Pensionaris van Dordrecht en leider van de patriotten, Gorinchem

Cornelis de Gijselaar

17/02/1751
28/05/1815
1 / 6

Het verhaal van Cornelis de Gijselaar

Dordtse pensionaris die in de jaren tachtig van de achttiende eeuw optrad als één van de leidende figuren van de patriottische beweging. Had een groot aandeel in de organisatie daarvan en bij het aanklagen van het vermolmde stadhouderlijk bewind.
Reed in 1784 samen met burgemeester Govaerts in zijn koets door de Stadhouders Poort van het Binnenhof om daarmee het gezag van stadhouder Willem V te betwisten. Moest na de Pruisische interventie van 1787 vluchten en zijn rol was toen uitgespeeld. Weigerde te verschijnen in de Notabelenvergadering van 1814, omdat daarin alleen werd gestemd. Aan zijn voornaam Kees dankten de patriotten de scheldnaam 'Kezen' en de 'Keeshond' werd afgebeeld op vele spotprenten e.d. Op een van de foto's zijn glasgravure te zien waar een keeshond z'n poot optilt tegen een oranjeboom (koningshuis).

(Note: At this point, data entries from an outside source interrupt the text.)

(** [fuzz_test.c:393-447] inject_error_to_packet *)
Definition inject_error_to_packet (p : packet) : fuzz packet :=
  tmp ← read_byte;
  p ← inject_version_error p tmp;
  '(p, ip_error_string) ← inject_ip_error p tmp;
  _ ← add_content_to_fuzz_script ip_error_string;
  tmp ← read_byte;
  '(p, tcp_error_string) ← inject_tcp_error p tmp;
  _ ← add_content_to_fuzz_script tcp_error_string;
  mret p.

(** ** Pushing *)

Section Pushing.
Context `{Malloc}.

Lemma wp_push_all v bs l Q f :
  vec_ok v bs -> (forall v', vec_ok v' (bs ++ (u8 <$> l)) -> Q f v') ->
  wp (lift (push_all v l)) Q f.
Proof.
  intros Hv HQ. destruct (push_all_spec l v bs Hv) as (v'&E&Hv'&_).
  eapply wp_lift; [exact E|]. by apply HQ.
Qed.

Lemma wp_push v bs x Q f :
  vec_ok v bs -> (forall v', vec_ok v' (bs ++ [u8 x]) -> Q f v') ->
  wp (lift (push_data v x)) Q f.
Proof.
  intros Hv HQ. destruct (push_data_spec v bs x Hv) as (v'&E&Hv'&_).
  eapply wp_lift; [exact E|]. by apply HQ.
Qed.

Lemma wp_push_reads n : forall v bs f Q,
  input_ok f -> vec_ok v bs ->
  (forall i v' l, 0 <= i -> vec_ok v' (bs ++ l) -> length l = n -> bytes_ok l ->
     Q (set_fz_file_index i f) v') ->
  wp (push_reads n v) Q f.
Proof.
  induction n as [|n IH]; intros v bs f Q Hf Hv HQ; cbn [push_reads].
  - apply wp_ret. specialize (HQ (fz_file_index f) v [] (proj2 Hf)). rewrite app_nil_r in HQ.
    destruct f. by apply HQ; [|done|constructor].
  - apply wp_bind, wp_read_byte; [done|]. intros i b Hi Hb.
    apply wp_bind, (wp_push _ bs); [done|]. intros v1 Hv1.
    apply (IH _ (bs ++ [u8 b])); [split; [apply Hf|done]|done|].
    intros i2 v2 l Hi2 Hv2 Hl Hbl. apply (HQ i2 v2 (u8 b :: l)); [done| |by simpl; rewrite Hl|].
    + by rewrite <-app_assoc in Hv2.
    + constructor; [apply u8_range|done].
Qed.

(** A store into the part of the array that is in use. *)
Lemma vec_put v bs o l :
  vec_ok v bs -> bytes_ok l -> 0 <= o -> o + zlen l <= zlen bs ->
  exists d bs', put_bytes (vec_data v) o l = Ok d /\ put_bytes bs o l = Ok bs' /\
    vec_ok (mk_vec d (vec_size v) (vec_capacity v)) bs'.
Proof.
  intros (Hz&Hb&Hc&Hs&Hle&Ht) Hl Ho Hfit.
  destruct (put_bytes_in (vec_data v) o l) as [d Ed]; [lia|lia|].
  destruct (put_bytes_in bs o l) as [bs' Eb]; [lia|lia|].
  exists d, bs'. split; [done|]. split; [done|].
  pose proof (put_bytes_zlen _ _ _ _ Ed) as Zd. pose proof (put_bytes_zlen _ _ _ _ Eb) as Zb.
  split_and!; simpl; [lia|by eapply put_bytes_bytes_ok; [..|exact Ed]|done|lia|done|].
  assert (Hzt : zlen (take (Z.to_nat (vec_size v)) d) = zlen bs').
  { unfold zlen in *. rewrite length_take. lia. }
  apply bytes_ext; [done|]. intros i Hi. rewrite byte_at_take by lia.
  rewrite (byte_at_put _ _ _ _ _ Ed), (byte_at_put _ _ _ _ _ Eb) by lia.
  destruct (_ && _); [done|]. rewrite <-Ht. rewrite byte_at_take by lia. done.
Qed.

End Pushing.

(** ** The options *)

Lemma dec_byte_length k : is_byte k -> zlen (string_bytes (dec k)) <= 3.
Proof.
  intros Hk. assert (forallb (fun n => zlen (string_bytes (dec (Z.of_nat n))) <=? 3) (seq 0 256)
    = true) as H by (vm_compute; reflexivity).
  rewrite forallb_forall in H. specialize (H (Z.to_nat k)).
  rewrite Z2Nat.id in H by (unfold is_byte in Hk; lia). apply Z.leb_le, H, in_seq.
  unfold is_byte in Hk. lia.
Qed.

Op den 15den November 1873 overleed te Leiden, na een langdurig, pijnlijk, doch moedig gedragen lijden, de WelEd. Gestr. Heer Nicolaas Cornelis de Gijselaar, zoon van den bekenden pensionaris van Dordrecht, Cornelis de Gijselaar, en van Catharina Geertruida Heerega, gedurende het twaalfjarig verblijf zijner ouders te Brussel, aldaar 6 September 1792 geboren. Zijne opleiding genoot hij grootendeels aan het instituut van den WelEerw. Heer Wigeri te Beverwijk, een man wien hij de grootste achting bleef toedragen en over wien het hem in zijn hoogen ouderdom, ja, zelfs tot in de laatste weken zijns levens, een lust was te spreken. Na korten tijd aan de hoogeschool te Leiden vertoefd te hebben, bragten de tijdsomstandigheden er hem toe in krijgsdienst over te gaan en stond de bloeijende wakkere student, in wien buitengewone eigenschappen en vermogens sluimerden, spoedig in een schoon, beminnelijk, maar tevens kort aangebonden eersten luitenant der ligte dragonders herschapen. De sterfdag zijns vaders viel kort voor den slag van Waterloo. Vreeselijke toestand voor den zoon, die in Belgie op de voorposten lag! Toch mogt hij het voorregt smaken aan het ziekbed zijns vaders neder te knielen en zijn laatsten zegen te ontvangen. Daarop snelde hij terug naar het veld, waar pligt en eergevoel hem riepen, en weinig tijds later werd hij, zwaar gewond, met een ingetrapt borstbeen, twee gebrokene ribben en een zwaar gekneusden voet, naar Brussel vervoerd. Zijn paard, door een dooden kogel getroffen, was met hem in eene diepe greppel of een hollen weg gestort. Eene bejaarde vriendin zijns vaders nam hem op onder haar dak en eerst na verscheidene maanden was hij in staat op krukken en voor geruimen tijd in zijne gezondheid geschokt, de terugreis naar Leiden aan te nemen. Tot de dienst ongeschikt geworden, zag hij zich verplicht zijn ontslag te vragen, 't geen hem eervol met den rang van ritmeester in 1816 werd verleend. Dien rang met het daaraan verbonden pensioen wees hij echter - zeer eigenaardig - van de hand. Allengs tot vorige gezondheid teruggekeerd, sleet hij negen hoogst gelukkige jaren op het kasteel Zuylenstein, waar hij zich met onderscheidene liefhebberijen, voornamelijk tuinbouw, waarvan hij veel kennis had, bezig hield.